Pero entonces aún faltaban tres décadas para que Charles Darwin publicara en 1859 “El origen de las especies” y la interpretación religiosa de la historia era dominante en aquellos tiempos. El debate científico se centraba en si los “hombres fósiles” eran antediluvianos o postdiluvianos.
El cráneo, denominado Engis 2, se deshizo en pedazos en las manos de Schmerling. El perspicaz médico describió y difundió ese y otros hallazgos en ensayos con ilustraciones publicados en 1833 y 1834, pero la comunidad científica soslayó su importancia.
Schmerling supo ver que sus fósiles era revolucionariamente antiguos, pero no advirtió hasta qué punto esos huesos de un niño de dos o tres años eran trascendentales: no lo sabía, pero lo que tenía en sus manos era el primer neandertal conocido.
El valle del Neander
Schmerling murió en 1836, dos décadas antes de que el paleontólogo alemán Johann Carl Fuhlrott encontrase unos extraños huesos fosilizados en 1856 en una cueva en el valle germano del Neander, a unos 130 kilómetros de Lieja.
Fuhlrott y el anatomista Hermann Schaaffhausen concluyeron que pertenecían a una raza distinta al hombre anatómicamente moderno, planteamiento que la comunidad científica también rechazó inicialmente.
Hasta que en 1864, el geólogo británico William King propuso con éxito la categoría Homo neanderthalensis para referirse a una nueva especie del género homo, constituyendo una rama del árbol de la evolución que hoy sabemos era genuina de Europa, si bien Williams pensó que estaban más cercad de los chimpancés que de los sapiens.
El niño de Engis seguía mientras tanto olvidado en un archivo y hubo que esperar a 1936 para redescubrirlo. Fue gracias al paleontólogo belga Charles Fraipont, que se topó con esos restos en la colección de la Universidad de Lieja, reconstruyó el cráneo que se le rompió a Schmerling y lo clasificó de forma concluyente como neandertal, con una edad estimada de unos 40.000 años.
El niño de Engis fue, por tanto, el primer neandertal descubierto por los humanos modernos y también uno de los últimos de su especie, que desapareció hace alrededor de 40.000 probablemente por factores ambientales, por causas demográficas y por la competición con los sapiens.
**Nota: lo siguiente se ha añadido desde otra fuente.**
Lemma escapeKey_plain key : plain (escapeKey key) = true.
Proof. destruct (escapeKey_hex key) as [H1 H2]. apply hex_plain; [done|lia]. Qed.

Lemma cache_Path_inj c k1 k2 :
  cache_Path c k1 = cache_Path c k2 <-> escapeKey k1 = escapeKey k2.
Proof. apply (Join_run_inj [cache_dir c]); apply escapeKey_plain. Qed.

(** A temporary file is never an entry. *)
Lemma temp_not_entry c key tmp : temp_name (cache_dir c) ".tmp" tmp -> tmp <> cache_Path c key.
Proof.
  intros (s & Hs & ->) E. apply (Join_run_inj [cache_dir c] _ _ Hs (escapeKey_plain key)) in E.
  destruct (escapeKey_hex key) as [H _]. rewrite <- E in H.
  change (".tmp" +:+ s) with (String (Ascii.ascii_of_nat 46) ("tmp" +:+ s)) in H.
  vm_compute in H. discriminate.
Qed.

Section CacheLemmas.
Context {W : Type} `{!Host W} `{!HostFiles W} `{!Http W} {L : FileLaws W}.

(** Removing the temporary file, or not. *)
Lemma warn_remove p (w : W) :
  exists w', swarn (os_Remove p) w = (Ok tt, w') /\
    (paths w' = delete p (paths w) \/ paths w' = paths w).
Proof.
  pose proof (Remove_law p w) as Hr. unfold swarn.
  destruct (os_Remove p w) as [[[]|e| |] w1]; try done; exists w1; (split; [done|]); unfold paths.
  - left. destruct Hr as [_ ->]. done.
  - right. by rewrite Hr.
Qed.

Lemma warn_remove_gone p (w : W) :
  paths w !! p = None -> exists w', swarn (os_Remove p) w = (Ok tt, w') /\ paths w' = paths w.
Proof.
  intros Hp. destruct (warn_remove p w) as (w' & E & [Hd|Hd]); exists w'; (split; [done|]); [|done].
  by rewrite Hd, delete_id.
Qed.

(** What a failing [Put] may leave: its temporary file. *)
Definition untidy (c : Cache) (m m' : gmap string inode) : Prop :=
  exists tmp, temp_name (cache_dir c) ".tmp" tmp /\ m !! tmp = None /\ only tmp m m'.

Lemma only_remove tmp m (w : W) :
  only tmp m (paths w) -> exists w', swarn (os_Remove tmp) w = (Ok tt, w') /\ only tmp m (paths w').
Proof.
  intros Ho. destruct (warn_remove tmp w) as (w' & E & [Hd|Hd]); exists w'; (split; [done|]); rewrite Hd.
  - intros q Hq. rewrite lookup_delete_ne by done. by apply Ho.
  - done.
Qed.

Lemma only_insert tmp i m : only tmp m (<[tmp := i]> m).
Proof. intros q Hq. by apply lookup_insert_ne. Qed.
(* ===== verification/Qemu.v ===== *)
(** * The QEMU command line (vm/qemu.go)

    How a node's configuration becomes the argument list of QEMU: processors,
    memory and NUMA nodes, firmware, SMBIOS, network devices with generated MAC
    addresses, volumes, TPM and sockets. *)

From S2P Require Import Prelude GoCrypto Sha1 GoPath Host Types Volume.

Local Open Scope Z_scope.
Local Open Scope go_scope.

(** ** Structures *)

Record smBIOSConfig : Type := { manufacturer : string; product : string; serial : string }.

Record smpSpec : Type := {
  cpus : Z;
  cores : Z;
  threads : Z;
  dies : Z;
  sockets : Z;
  maxCpus : Z
}.

Record numaSpec : Type := { nodes : Z }.

Record tapInfo : Type := { tap : string; bridge : string; mtu : Z }.

Record qemu : Type := {
  q_name : string;
  q_taps : list tapInfo;
  q_volumes : list volumeArgs;
  q_ignitionFile : string;
  q_smp : smpSpec;
  q_memory : string;
  q_numa : numaSpec;
  q_networkDeviceQueue : Z;
  q_uefi : bool;
  q_tpm : bool;
  q_smbios : smBIOSConfig
}.

Definition defaultOVMFCodePath : string := "/usr/share/OVMF/OVMF_CODE.fd".
Definition defaultOVMFVarsPath : string := "/usr/share/OVMF/OVMF_VARS.fd".
(** [int64(defaultRebootTimeout/time.Millisecond)] *)
Definition defaultRebootTimeout_ms : Z := 30000.
(** A successful [Setup], by its steps. *)
Lemma node_Setup_ok vhost fuel r mtu (w w' : W) n n' res :
  node_Setup vhost fuel r mtu (w, n) = (Ok res, (w', n')) ->
  exists vArgs infos c cmd w1 w2 w3 w4 w5 w6 w7,
    (if Force r then CleanupGarbage n r else sret tt) w = (Ok tt, w1) /\
    (if n_tpm n then startSWTPM fuel n r else sret tt) w1 = (Ok tt, w2) /\
    createVolumes n (DataDir r) w2 = (Ok vArgs, w3) /\
    createTaps mtu (w3, n) = (Ok infos, (w4, n')) /\
    (if n_uefi n then createNVRAM (nvramPath r (n_name n)) else sret tt) w4 = (Ok tt, w5) /\
    command (macGenerator0 := macGeneratorForKVM) vhost (node_qemu n infos vArgs) r w5 = (Ok c, w6) /\
    exec_Start c.1 w6 = (Ok cmd, w7) /\
    connect_guest fuel n r cmd w7 = (Ok res, w').
Proof.
  unfold node_Setup. cbn [snd]. intros E.
  apply sbind_ok in E as ([] & [w1 n1] & E1 & E). apply on_host_run in E1 as [E1 H1]. cbn in E1, H1. subst n1.
  apply sbind_ok in E as ([] & [w2 n2] & E2 & E). apply on_host_run in E2 as [E2 H2]. cbn in E2, H2. subst n2.
  apply sbind_ok in E as (vArgs & [w3 n3] & E3 & E). apply on_host_run in E3 as [E3 H3].
  cbn [fst snd] in E3, H3. subst n3.
  apply sbind_ok in E as (infos & [w4 n4] & E4 & E).
  apply sbind_ok in E as ([] & [w5 n5] & E5 & E). apply on_host_run in E5 as [E5 H5].
  cbn [fst snd] in E5, H5. subst n5.
  apply sbind_ok in E as (c & [w6 n6] & E6 & E). apply on_host_run in E6 as [E6 H6].
  cbn [fst snd] in E6, H6. subst n6.
  apply sbind_ok in E as (cmd & [w7 n7] & E7 & E). apply on_host_run in E7 as [E7 H7].
  cbn [fst snd] in E7, H7. subst n7. apply swrap_ok in E7.
  apply on_host_run in E as [E H8]. cbn [fst snd] in E, H8. subst n'.
  exists vArgs, infos, c, cmd, w1, w2, w3, w4, w5, w6, w7. split_and!; assumption.
Qed.

(** The command line names the node's effective serial number. *)
Lemma command_serial vhost (c : qemu) r (w w' : W) l c' :
  command (macGenerator0 := macGeneratorForKVM) vhost c r w = (Ok (l, c'), w') ->
  exists smbios, "-smbios" ∈ l /\ (smbios +:+ ",serial=" +:+ effective_serial c) ∈ l.
Proof.
  unfold command. destruct (qemuParams_serial c r) as [_ (before & smbios & Hp)].
  destruct (qemuParams c r) as [params c1]. cbn in Hp. subst params. intros E.
  apply sbind_ok in E as (params & w1 & E1 & E). injection E as <- <- <-.
  assert (Hsub : forall x, x ∈ before ++ ["-smbios"; smbios +:+ ",serial=" +:+ effective_serial c] ->
    x ∈ params).
  { clear -E1. revert E1. generalize (before ++ ["-smbios"; smbios +:+ ",serial=" +:+ effective_serial c]).
    generalize (q_taps c1). intros ts. revert w. induction ts as [|t ts IH]; intros w ps E x Hx; cbn in E.
    - by injection E as <- _.
    - apply sbind_ok in E as (p & w2 & _ & E). apply (IH _ _ E). apply elem_of_app. by left. }
  exists smbios. split; right; apply elem_of_app; left; apply elem_of_app; left; apply Hsub, elem_of_app;
    right; set_solver +.
Qed.

End SetupLemmas.

(** ** Waiting *)

(** A context that is done after some more periods; looking at files does not take
    time. *)
Class Clock (W : Type) `{!Host W} `{!Procs W} : Type := {
  ticks_left : W -> nat;
  tick_law : forall w w', wait_tick w = (true, w') -> (ticks_left w' < ticks_left w)%nat;
  stat_time : forall p w, ticks_left (os_Stat p w).2 = ticks_left w
}.

Section Waiting.
Context {W : Type} `{!Host W} `{!Procs W} {C : Clock W}.

Lemma stat_all_time ps b (w : W) :
  ticks_left (stat_all ps b w).2 = ticks_left w /\
  match (stat_all ps b w).1 with Ok _ | Err _ => True | _ => False end.
Proof.
  revert b w. induction ps as [|p ps IH]; intros b w; [done|]. cbn [stat_all].
  pose proof (stat_time p w) as Ht. destruct (os_Stat p w) as [[] w1]; cbn in Ht; rewrite <- Ht; [apply IH..|done].
Qed.

(** The loops end: enough fuel is one more than the periods that are left. *)
Lemma wait_for_ends fuel ps (w : W) :
  (ticks_left w < fuel)%nat ->
  match (wait_for fuel ps w).1 with Ok _ | Err _ => True | _ => False end.
Proof.
  revert w. induction fuel as [|fuel IH]; intros w Hf; [lia|]. cbn [wait_for]. unfold sbind.
  destruct (stat_all_time ps true w) as [Ht Hok].
  destruct (stat_all ps true w) as [[[]|e|p|] w1]; cbn [fst snd] in *; try done.
  destruct (wait_tick w1) as [[] w2] eqn:E; [|done]. apply IH. pose proof (tick_law _ _ E). lia.
Qed.

End Waiting.

(** ** Construction *)

Section Construction.
Context {W : Type} `{!AddrOps} `{!NetOps W} {L : NetLaws W} {LR : NetReliable W} `{!UrlOps}.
¿Homo neandertal o leodiensis?
El paleontólogo francés Yves Coppens, uno de los descubridores en 1974 en Etiopía del esqueleto de la célebre australopitecus Lucy, dijo en 1995 en una charla en la Universidad de Lieja que lo justo sería que el Homo neanderthalensis se llamara en realidad Homo leodiensis, de león, en referencia a la ciudad de Lieja.
“Era una broma”, dice a EFE el profesor Marcel Otte, que fue quien invitó a Coppens a aquella conferencia y que sostiene que “el término neandertal ha entrado en la literatura hace mucho tiempo y no tiene sentido cambiarlo”.
El paleontólogo explica que lo interesante del niño de Engis actualmente es dónde y cómo se encontró: en lo alto de un acantilado en un valle, y enterrado.
“Le dieron sepultura, había una voluntad ritual”, dice Otte, quien explica que existen “muchos datos de naturaleza cultural o ritual que acompañan a los neandertales”, como “los trofeos de caza, que son bastante frecuentes”.
La paleontología ha ido averiguando también que fabricaban herramientas, cocinaban alimentos, usaban plantas medicinales, preparaban conservas, se adornaban con ajuares, pintaban las paredes de sus cuevas y cuidaban a sus enfermos.
Hoy sabemos que existieron muchos más humanos además de los sapiens, al menos una veintena de otras especies o subespecies del género Homo similares a nosotros que se extinguieron por causas aún desconocidas, como el homo habilis, el Homo erectus, el floresiensis, el naledi o el propio Homo neanderthalis.
Y de alguna manera seguimos sin estar solos, pues los avances en tecnología genética han probado que hubo hibridación y que los seres humanos actuales -salvo las poblaciones africanas- tienen en torno a un 2 % de ADN neandertal, por lo que el legado genético del niño olvidado de Engis y de sus congéneres perdura entre nosotros.